La vie n’est en effet qu’un minuscule fragment, agité, désordonné, accidentel du temps. La vie n’est qu’une parenthèse dans l’éternité, une brève apparition entre deux néants. « La vie n’est qu’une ombre qui passe, un pauvre acteur qui se pavane et s’agite durant son heure sur la scène et que, ensuite, on n’entend plus… », écrivit il y a plus de quatre siècles William Shakespeare. À quoi on peut ajouter que, tout en étant partie prenante au sein du phénomène de la vie, l’être humain n’en est à son tour qu’une manifestation infinitésimalement minuscule. C’est une belle prétention et une aberration abyssale, de croire que des extrapolations imaginaires de cette brève apparition, donc conjecturées durant une microscopique parenthèse, puissent se réaliser de quelque façon. Et comment croire que le néant entourant ce quasi-rien coincé entre deux infinis (4), – l’avant et l’après –, soit peuplé de nos avatars se réincarnant à la chaîne, ou de nos âmes chantant sans fin les louanges d’un créateur, quand elles ne rôtiraient pas sur d’immenses barbecues ?

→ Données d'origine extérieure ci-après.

(* ===== verification/ScheduleSpec.v ===== *)
(** * [schedule] implements its specification

    The abstract call keeps every thread, [schedule] implements it, and the
    timer and the pages are set for the thread that runs next. *)

From Stdlib Require Import Floats.SpecFloat.
From S2P Require Import Prelude Chain CMem BlockWord Timer MyAlloc Queue Sched QueueSpec PageSpec SchedSpec SchedStep.

(** ** The abstract call and well-formedness *)

(** A change of one node that keeps its thread and a level.  Its state may
    change when nobody finds it in the join list. *)
Lemma nodes_ok_alter f x v :
  (forall n, threadID (f n) = threadID n) ->
  (forall n, v_data v !! x = Some n -> 0 <= priority (f n) < 5) ->
  (forall n, v_data v !! x = Some n ->
     (status (f n) = status n /\ joinee (f n) = joinee n) \/
     (x ∉ v_lists v PJoin /\
      (status (f n) = JOINING -> joinee (f n) <> 0 /\ is_Some (v_thrs v !! joinee (f n))))) ->
  nodes_ok v ->
  nodes_ok (View (alter f x (v_data v)) (v_lists v) (v_thrs v) (v_threads v) (v_current v)).
Proof.
  intros Hf Hp Hs [H2 H3 H4 H5 H6 H7].
  set (w := View _ _ _ _ _).
  assert (forall y, vtid w y = vtid v y) as Ht.
  { intros y. unfold vtid, tid_of, w. cbn [v_data v_thrs].
    destruct (decide (y = x)) as [->|Hne]; [|by rewrite lookup_alter_ne].
    rewrite lookup_alter_eq. destruct (v_data v !! x) as [n|]; [|done]. cbn. by rewrite Hf. }
  assert (forall y n, v_data w !! y = Some n -> exists m, v_data v !! y = Some m /\
    (n = m \/ (y = x /\ n = f m))) as Hd.
  { intros y n. unfold w. cbn [v_data]. destruct (decide (y = x)) as [->|Hne].
    - rewrite lookup_alter_eq. intros (m & ? & ->)%fmap_Some. eauto.
    - rewrite lookup_alter_ne by done. eauto. }
  split.
  - split; [apply H2|]. destruct H2 as [_ [n En]]. unfold w. cbn [v_data v_current].
    destruct (decide (v_current v = x)) as [E|Hne].
    + rewrite E in *. rewrite lookup_alter_eq, En. eauto.
    + rewrite lookup_alter_ne by done. eauto.
  - intros y n (m & Em & _)%Hd. rewrite Ht. eauto.
  - intros y y' i. rewrite !Ht. apply H4.
  - intros y n (m & Em & [->|[-> ->]])%Hd; eauto.
  - intros y n Hy (m & Em & [->|[-> ->]])%Hd; [eauto|].
    destruct (Hs m Em) as [[-> _]|[Hn _]]; [eauto|done].
  - intros y n (m & Em & [->|[-> ->]])%Hd; [eauto|].
    destruct (Hs m Em) as [[Es Ej]|[_ Hj]]; [|done]. rewrite Ej, Es. intros E. by apply (H7 x m Em).
Qed.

En fait, ce qui nous touche, qui parfois nous fait peur, et ce, que nous ayons foi en quelque divinité ou non, ce n’est pas la mort, qui est le Rien et dont il n’est d’aucune importance que nous y croyons ou moins. Ce qui tourmente réellement la majorité d’entre nous, c’est donc le mourir en soi, qui est rarement indolore ou instantané et s’accompagne souvent d’une plus ou moins longue déchéance physique. Aussi, ne puis-je que m’étonner chaque jour qui me rapproche davantage de l’inévitable fin, comment et pourquoi des milliards de personnes se laissent fourvoyer par quelques millions de bonimenteurs de salut éternel. On comprendrait tout au plus que les masses s’en amusent, comme devant une tragicomédie horrifique, deus ex machina et autres effets spéciaux compris. Les producteurs, metteurs en scène et acteurs de ce grand cirque universel ne lésinent en effet pas sur les moyens et emploient des méthodes aussi hilarantes que surréalistes. Et ça marche. Et ça rapporte, car ils savent se moderniser, s’adapter. Leurs méthodes peuvent aussi bien tenir du magicien–illusionniste que du vendeur de potions universelles ou de lotissements sur Saturne. Et ne parlons même pas de leurs bons de réduction de peine de purgatoire (indulgences), voire même des acquittements ou non-lieux qui vous éviteraient l’enfer (absolution).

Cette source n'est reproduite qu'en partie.